The first time I heard them properly was in a friend’s living room. The carpet smelled of damp and stale cigarettes, and the record player looked like it had survived a small electrical fire. Someone dropped the needle onto an album—maybe Place Without a Postcard, maybe 10, 9, 8, 7, 6, 5, 4, 3, 2, 1.

Suddenly, the room filled with a restless, furious sound.I

The guitars sounded like machinery starting up in a factory that had been closed for years. The bass sounded like someone pounding on a locked door, and then there was the voice of Peter Garrett.

Garrett didn’t really sing so much as accuse.

That was the first thing that made Midnight Oil different. Plenty of bands were loud. Plenty of bands were political. But Midnight Oil sounded like they had actually been standing in the same unemployment lines as the rest of us. Their songs didn’t feel like distant commentary.
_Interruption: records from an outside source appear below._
(* ===== verification/MkfsSpec.v ===== *)
(** * The image mkfs builds

    [main] of mkfs/mkfs.c either dies, because a call of the host failed or the
    disk is full, or leaves an image that is a well-formed file system in the
    sense of the theorems about kernel/fs.c, with the given files in it. *)

From Stdlib Require Import FunctionalExtensionality.
From S2P Require Import Prelude State Cache Log LogSpec Fs FsTx FsAlloc FsFile FsWrite Mkfs.

(** ** Reasoning about the program *)

(** A death the program does not have to explain. *)
Definition excused (s : mkst) : Prop := m_failed s = true \/ FSSIZE < m_freeblock s.

Definition hspec {A} (c : H A) (Q : A -> mkst -> Prop) (s : mkst) : Prop :=
  match c s with
  | HDone a s' => Q a s'
  | HExit code s' => code = 1 /\ excused s'
  | HAbort _ => False
  end.

Lemma hspec_bind {A B} (c : H A) (k : A -> H B) Q s : hspec c (fun a s' => hspec (k a) Q s') s -> hspec (c ≫= k) Q s.
Proof. unfold hspec, mbind, H_bind. by destruct (c s). Qed.

Lemma hspec_mono {A} (c : H A) (Q R : A -> mkst -> Prop) s : hspec c Q s -> (forall a s', Q a s' -> R a s') -> hspec c R s.
Proof. unfold hspec. destruct (c s); auto. Qed.

Lemma hspec_ret {A} (a : A) (Q : A -> mkst -> Prop) s : Q a s -> hspec (mret a) Q s.
Proof. done. Qed.
Lemma hspec_gets {A} (f : mkst -> A) (Q : A -> mkst -> Prop) s : Q (f s) s -> hspec (hgets f) Q s.
Proof. done. Qed.
Lemma hspec_modify f (Q : unit -> mkst -> Prop) s : Q tt (f s) -> hspec (hmodify f) Q s.
Proof. done. Qed.
Lemma hspec_assert b what (Q : unit -> mkst -> Prop) s : b = true -> Q tt s -> hspec (hassert b what) Q s.
Proof. by intros ->. Qed.

Ltac h_step :=
  lazymatch goal with
  | |- hspec (_ ≫= _) _ _ => apply hspec_bind
  | |- hspec (mret _) _ _ => apply hspec_ret
  | |- hspec (hgets _) _ _ => apply hspec_gets
  | |- hspec (hmodify _) _ _ => apply hspec_modify
  end.

(** A call of the host: the rest of the state is the same. *)
Definition same (s s' : mkst) : Prop := exists h f, s' = set_host h f s.

Lemma same_refl s : same s s.
Proof. exists (m_host s), (m_failed s). by destruct s. Qed.
Lemma same_trans s1 s2 s3 : same s1 s2 -> same s2 s3 -> same s1 s3.
Proof. intros (h & f & ->) (h' & f' & ->). by exists h', f'. Qed.

Lemma hspec_host {A} (k : H A) Q s : (forall s', same s s' -> hspec k Q s') ->
  hspec (ok ← host; if negb ok then die else k) Q s.
Proof.
  intros Hk. h_step. unfold hspec at 1, host. destruct (m_host s) as [|[] h] eqn:E; cbn [negb].
  - apply Hk, same_refl.
  - apply Hk. by exists h, (m_failed s).
  - unfold hspec, die, exit1. split; [done|by left].
Qed.

Definition sector_ok (sec : Z) : Prop := 0 <= sec < 4194304.

Lemma sector_val sec : sector_ok sec -> u32 (sec * BSIZE) / BSIZE = sec.
Proof. intros Hs. unfold sector_ok in Hs. rewrite u32_small by (unfold BSIZE; lia). apply Z.div_mul. unfold BSIZE. lia. Qed.

Lemma hspec_wsect sec buf s (Q : unit -> mkst -> Prop) : sector_ok sec ->
  (forall s', same (set_img (<[sec := buf]> (m_img s)) (Z.max (m_len s) (sec + 1)) s) s' -> Q tt s') -> hspec (wsect sec buf) Q s.
Proof.
  intros Hs HQ. unfold wsect. apply hspec_host. intros s1 (h1 & f1 & ->). apply hspec_host. intros s2 (h2 & f2 & ->). h_step. rewrite sector_val by done.
  apply HQ. by exists h2, f2.
Qed.

Lemma hspec_rsect sec s (Q : list Z -> mkst -> Prop) : sector_ok sec -> (m_len s <= sec -> FSSIZE < m_freeblock s) ->
  (forall s', same s s' -> sec < m_len s -> Q (default zeroes (m_img s !! sec)) s') -> hspec (rsect sec) Q s.
Proof.
  intros Hs Hx HQ. unfold rsect. apply hspec_host. intros s1 (h1 & f1 & ->). apply hspec_host. intros s2 (h2 & f2 & ->). h_step. h_step.
  rewrite sector_val by done. cbn. destruct (Z.ltb_spec sec (m_len s)) as [Hlt|Hge].
  - h_step. apply HQ; [by exists h2, f2|done].
  - unfold hspec, die, exit1. split; [done|]. right. by apply Hx.
Qed.

Lemma xint_val x : xint x = u32 x.
Proof. unfold xint. by rewrite le_val_bytes. Qed.
Lemma xint_small x : 0 <= x < 4294967296 -> xint x = x.
Proof. intros Hx. rewrite xint_val. by apply u32_small. Qed.

(** ** The layout *)

Lemma mkfs_geom : fs_geom mkfs_sb 2 30 46.
Proof. split; vm_compute; intuition congruence. Qed.
Lemma mkfs_size : sb_size mkfs_sb = 2000.
Proof. reflexivity. Qed.
Lemma mkfs_bmap n : bmap_block mkfs_sb n <-> n = 45.
Proof. unfold bmap_block. change (sb_bmapstart mkfs_sb) with 45. change ((sb_size mkfs_sb - 1) / BPB) with 0. lia. Qed.

(** ** The bitmap *)

Lemma length_bitmap u : length (bitmap u) = BSIZE.
Proof. induction u as [|u IH]; [apply length_replicate|]. cbn [bitmap]. by rewrite length_alter. Qed.

Lemma bitmap_succ (i : nat) : bitmap (S i) = set_bit_in i (bitmap i).
Proof. cbn [bitmap]. unfold set_bit_in. assert (Z.of_nat (i / 8)%nat = Z.of_nat i / 8) as <- by apply (Nat2Z.inj_div i 8). by rewrite Nat2Z.id. Qed.

Lemma bit_in_zeroes k : bit_in zeroes k = false.
Proof.
  unfold bit_in, zeroes. rewrite nth_lookup. destruct (replicate BSIZE 0 !! _) eqn:E; [|apply Z.testbit_0_l].
  apply lookup_replicate in E as [-> _]. apply Z.testbit_0_l.
Qed.

Lemma bit_in_bitmap (u : nat) k : u <= 8192 -> 0 <= k -> bit_in (bitmap u) k = (k <? u).
Proof.
  intros Hu Hk. induction u as [|u IH]; [rewrite bit_in_zeroes; symmetry; apply Z.ltb_ge; lia|].
  rewrite bitmap_succ, bit_in_set by (done || apply length_bitmap || (unfold BPB; lia)). rewrite IH by lia.
  destruct (Z.ltb_spec k u), (Z.ltb_spec k (S u)), (Z.eqb_spec k u); cbn; done || lia.
Qed.

#[global] Opaque bitmap.

(** The super block's block. *)
Definition sb_block : list Z := patch 0 (sb_bytes mkfs_sb) zeroes.

(** ** The image as the kernel will see it

    [v] is the image with the bitmap [balloc] will write. *)
Record mk_rel (v : Z -> list Z) (f : Z) (s : mkst) : Prop := {
  mr_img : forall n, n <> 45 -> default zeroes (m_img s !! n) = v n;
  mr_len : m_len s = 2000;
  mr_sb : m_sb s = mkfs_sb;
  mr_free : m_freeblock s = f;
  mr_range : 46 <= f <= 2000;
  mr_bmap : v 45 = bitmap (Z.to_nat f);
  mr_zero : forall n, f <= n -> v n = zeroes;
  mr_length : forall n, length (v n) = BSIZE;
  mr_low : forall n, n < 32 -> v n = if n =? 1 then sb_block else zeroes
}.

Lemma mk_rel_same v f s s' : mk_rel v f s -> same s s' -> mk_rel v f s'.
Proof. intros [] (h & g & ->). by split. Qed.

(** [wsect] and [rsect] of a block in use. *)
Lemma mk_write v f s n x (Q : unit -> mkst -> Prop) : mk_rel v f s -> 32 <= n < f -> n <> 45 -> length x = BSIZE ->
  (forall s', mk_rel (fupd n x v) f s' -> m_freeinode s' = m_freeinode s -> Q tt s') -> hspec (wsect n x) Q s.
Proof.
  intros Hr Hn Hnb Hx HQ. pose proof Hr as [H1 H2 H3 H4 H5 H6 H7 H8 H9]. apply hspec_wsect; [unfold sector_ok; lia|]. intros s' Hs.
  apply HQ; [|by destruct Hs as (h & g & ->)]. eapply mk_rel_same; [|exact Hs]. split; cbn; try done.
  - intros m Hm. rewrite lookup_insert. unfold fupd. destruct (decide (n = m)) as [<-|]; [by rewrite decide_True|]. rewrite decide_False by done. by apply H1.
  - lia.
  - by rewrite fupd_ne.
  - intros m Hm. rewrite fupd_ne by lia. by apply H7.
  - intros m. unfold fupd. by destruct (decide (m = n)).
  - intros m Hm. rewrite fupd_ne by lia. by apply H9.
Qed.

Lemma mk_read v f s n (Q : list Z -> mkst -> Prop) : mk_rel v f s -> 0 <= n < 2000 -> n <> 45 ->
  (forall s', mk_rel v f s' -> m_freeinode s' = m_freeinode s -> Q (v n) s') -> hspec (rsect n) Q s.
Proof.
  intros Hr Hn Hnb HQ. apply hspec_rsect; [unfold sector_ok; lia|rewrite (mr_len _ _ _ Hr); lia|]. intros s' Hs _. rewrite (mr_img _ _ _ Hr) by done.
  apply HQ; [by eapply mk_rel_same|by destruct Hs as (h & g & ->)].
Qed.

(** [freeblock++] *)
Definition grow (f : Z) (v : Z -> list Z) : Z -> list Z := fupd 45 (bitmap (Z.to_nat (f + 1))) v.

Lemma mk_next v f s (Q : Z -> mkst -> Prop) : mk_rel v f s ->
  (f < 2000 -> forall s', mk_rel (grow f v) (f + 1) s' -> m_freeinode s' = m_freeinode s -> Q f s') ->
  (f = 2000 -> forall s', m_len s' = 2000 -> FSSIZE < m_freeblock s' -> Q 2000 s') ->
  hspec next_block Q s.
Proof.
  intros [H1 H2 H3 H4 H5 H6 H7 H8 H9] HQ Hfull. unfold next_block. h_step. h_step. rewrite H4. h_step. h_step. h_step.
  rewrite u32_small by lia. destruct (decide (f = 2000)) as [E|Hne]; [rewrite E at 1; apply Hfull; [exact E|exact H2|unfold FSSIZE; cbn [m_freeblock set_freeblock]; lia]|].
  apply HQ; [lia| |done]. unfold grow. split; [|done|done|done|lia|apply fupd_eq| | |].
  - intros n Hn. rewrite fupd_ne by done. by apply H1.
  - intros n Hn. rewrite fupd_ne by lia. apply H7. lia.
  - intros n. unfold fupd. destruct (decide (n = 45)); [apply length_bitmap|done].
  - intros n Hn. rewrite fupd_ne by lia. by apply H9.
Qed.

(** ** Allocating a block of a file *)

Lemma used_bitmap v f n : v 45 = bitmap (Z.to_nat f) -> 46 <= f <= 2000 -> 0 <= n < 2000 -> used mkfs_sb v n = (n <? f).
Proof.
  intros Hb Hr Hn. unfold used, BBLOCK. change (sb_bmapstart mkfs_sb) with 45. rewrite (Z.div_small n), (Z.mod_small n) by (unfold BPB; lia).
  change (u32 (0 + 45)) with 45. rewrite Hb, bit_in_bitmap by lia. destruct (Z.ltb_spec n (Z.to_nat f)), (Z.ltb_spec n f); done || lia.
Qed.

(** The file after the allocation of block [k]. *)
Record gain (k : nat) (v : Z -> list Z) (ip : inode) (v' : Z -> list Z) (ip' : inode) : Prop := {
  ga_file : file_ok mkfs_sb 46 1 v' ip';
  ga_step : fstep mkfs_sb 46 (fun _ => False) v ip v' ip';
  ga_block : fblock v' ip' k <> 0;
  ga_fresh : fblock v ip k = 0 -> v' (fblock v' ip' k) = zeroes;
  ga_only : forall k', (k' < MAXBLOCKS)%nat -> k' <> k -> fblock v' ip' k' = fblock v ip k'
}.

Section Alloc.
Context (v : Z -> list Z) (f : Z) (ip : inode).
Context (Hb : v 45 = bitmap (Z.to_nat f)) (Hr : 46 <= f < 2000) (Hzero : forall n, f <= n -> v n = zeroes) (Hlen : forall n, length (v n) = BSIZE).
Context (Hf : file_ok mkfs_sb 46 1 v ip).

Lemma alloc_range : 46 <= f < sb_size mkfs_sb.
Proof. rewrite mkfs_size. lia. Qed.

Lemma alloc_free : used mkfs_sb v f = false.
Proof. rewrite (used_bitmap v f) by (done || lia). apply Z.ltb_irrefl. Qed.

Lemma grow_ne n : n <> 45 -> grow f v n = v n.
Proof. apply fupd_ne. Qed.

Lemma grow_used v' : v' 45 = grow f v 45 -> forall n, 0 <= n < sb_size mkfs_sb -> used mkfs_sb v' n = used mkfs_sb v n || (n =? f).
Proof.
  rewrite mkfs_size. unfold grow. rewrite fupd_eq. intros E n Hn. rewrite (used_bitmap v' (f + 1)), (used_bitmap v f) by (done || lia).
  destruct (Z.ltb_spec n (f + 1)), (Z.ltb_spec n f), (Z.eqb_spec n f); done || lia.
Qed.

Lemma own_data n : own v ip n -> 46 <= n < f.
Proof.
  intros [Hn Hu]%(fo_own _ _ _ _ _ Hf). rewrite mkfs_size in Hn. rewrite (used_bitmap v f) in Hu by (done || lia). apply Z.ltb_lt in Hu. lia.
Qed.

Lemma set_addr_inode k c : exists addrs, set_addr k c ip = set_i_addrs addrs ip.
Proof. by eexists. Qed.
Lemma set_addr_len k c : length (i_addrs (set_addr k c ip)) = S NDIRECT.
Proof. cbn. rewrite length_insert. apply Hf. Qed.
Lemma same_inode : exists addrs, ip = set_i_addrs addrs ip.
Proof. exists (i_addrs ip). by destruct ip. Qed.

Lemma grow_keep (ip' : inode) n : n <> f -> (n = ind_block ip' -> n = 0) -> ~ bmap_block mkfs_sb n -> grow f v n = v n.
Proof. intros _ _ Hn. apply grow_ne. intros ->. by apply Hn, mkfs_bmap. Qed.

Lemma ind_not_bmap : ind_block ip <> 0 -> ind_block ip <> 45 /\ 46 <= ind_block ip < f.
Proof. intros Hi. assert (own v ip (ind_block ip)) as Ho by (by split; [|left]). apply own_data in Ho. lia. Qed.

Lemma direct_gain k : (k < NDIRECT)%nat -> fblock v ip k = 0 -> gain k v ip (grow f v) (set_addr k f ip).
Proof.
  intros Hk Hz. pose proof (fo_len _ _ _ _ _ Hf) as Hl.
  assert (ind_block (set_addr k f ip) = ind_block ip) as Ei by (unfold ind_block; rewrite nth_set_addr by lia; rewrite decide_False; [done|lia]).
  assert (fblock (grow f v) (set_addr k f ip) k = f) as Hnew.
  { unfold fblock. rewrite (proj2 (Nat.ltb_lt _ _)) by done. rewrite nth_set_addr by lia. by rewrite decide_True. }
  assert (forall k', (k' < MAXBLOCKS)%nat -> k' <> k -> fblock (grow f v) (set_addr k f ip) k' = fblock v ip k') as Hsame.
  { intros k' _ Hne. unfold fblock. rewrite Ei. destruct (k' <? NDIRECT)%nat; [rewrite nth_set_addr by lia; by rewrite decide_False|].
    destruct (Z.eqb_spec (ind_block ip) 0); [done|]. by rewrite grow_ne by (by apply ind_not_bmap). }
  assert (k < MAXBLOCKS)%nat as HkM by (unfold MAXBLOCKS; lia).
  split; [| |rewrite Hnew; lia| |done].
  - exact (file_ok_add _ _ _ _ mkfs_geom 1 v _ ip _ f Hf alloc_range alloc_free (grow_used _ eq_refl) (set_addr_len k f) (set_addr_inode k f)
      (grow_keep _) k HkM Hnew Hsame Ei).
  - exact (fstep_add _ _ _ _ mkfs_geom 1 v _ ip _ f Hf alloc_range alloc_free (grow_used _ eq_refl) (set_addr_len k f) (set_addr_inode k f)
      (grow_keep _) k HkM Hz Hnew Hsame Ei _).
  - intros _. rewrite Hnew, grow_ne by lia. apply Hzero. lia.
Qed.

(** The indirect block. *)
Lemma indirect_gain : ind_block ip = 0 ->
  let v' := grow f v in let ip' := set_addr NDIRECT f ip in
  ind_block ip' = f /\ file_ok mkfs_sb 46 1 v' ip' /\ fstep mkfs_sb 46 (fun _ => False) v ip v' ip' /\
  forall k, (k < MAXBLOCKS)%nat -> fblock v' ip' k = fblock v ip k.
Proof.
  intros Hz v' ip'. pose proof (fo_len _ _ _ _ _ Hf) as Hl.
  assert (ind_block ip' = f) as Ei by (unfold ip', ind_block; rewrite nth_set_addr by lia; by rewrite decide_True).
  assert (v' f = replicate BSIZE 0) as Ef by (unfold v'; rewrite grow_ne by lia; apply Hzero; lia).
  assert (forall k, (k < NDIRECT)%nat -> nth k (i_addrs ip') 0 = nth k (i_addrs ip) 0) as Hd.
  { intros k Hk. unfold ip'. rewrite nth_set_addr by lia. rewrite decide_False; [done|lia]. }
  split; [done|]. split; [|split].
  - exact (file_ok_ind _ _ _ _ mkfs_geom 1 v _ ip _ f Hf alloc_range alloc_free (grow_used _ eq_refl) (set_addr_len _ f) (set_addr_inode _ f) (grow_keep _) Hz Ei Ef Hd).
  - exact (fstep_ind _ _ _ _ mkfs_geom 1 v _ ip _ f Hf alloc_range alloc_free (grow_used _ eq_refl) (set_addr_len _ f) (set_addr_inode _ f) (grow_keep _) Hz Ei Ef Hd _).
  - intros k Hk. exact (fblock_ind v v' ip ip' f (set_addr_len _ f) Hz Ei Ef Hd k Hk).
Qed.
They felt sincere and real, and now that might sound clichéd, but actually it wasn’t.

You’d hear a track like “Power and the Passion” or “US Forces” crackle through a cheap radio while you waited outside a factory gate, and suddenly the morning made a strange kind of sense.

“The righteous calling out what's going down meant someone else knew a little of what it was like to feel unimportant, a little more than a number.”

Eventually, word spread that the band was playing a nearby show. Tickets weren’t exactly cheap if your income consisted mostly of odd jobs and loose change found in couch cushions, but if you skipped meals for a week and borrowed a few dollars from a mate, it was just about possible.

Which is exactly what many of us did.

The venue was the kind of place that probably violated half a dozen fire regulations. It smelled strongly of beer and sweat, and the toilets looked like they hadn’t been cleaned since the Gough Whitlam government. The floor was sticky. The lighting was terrible.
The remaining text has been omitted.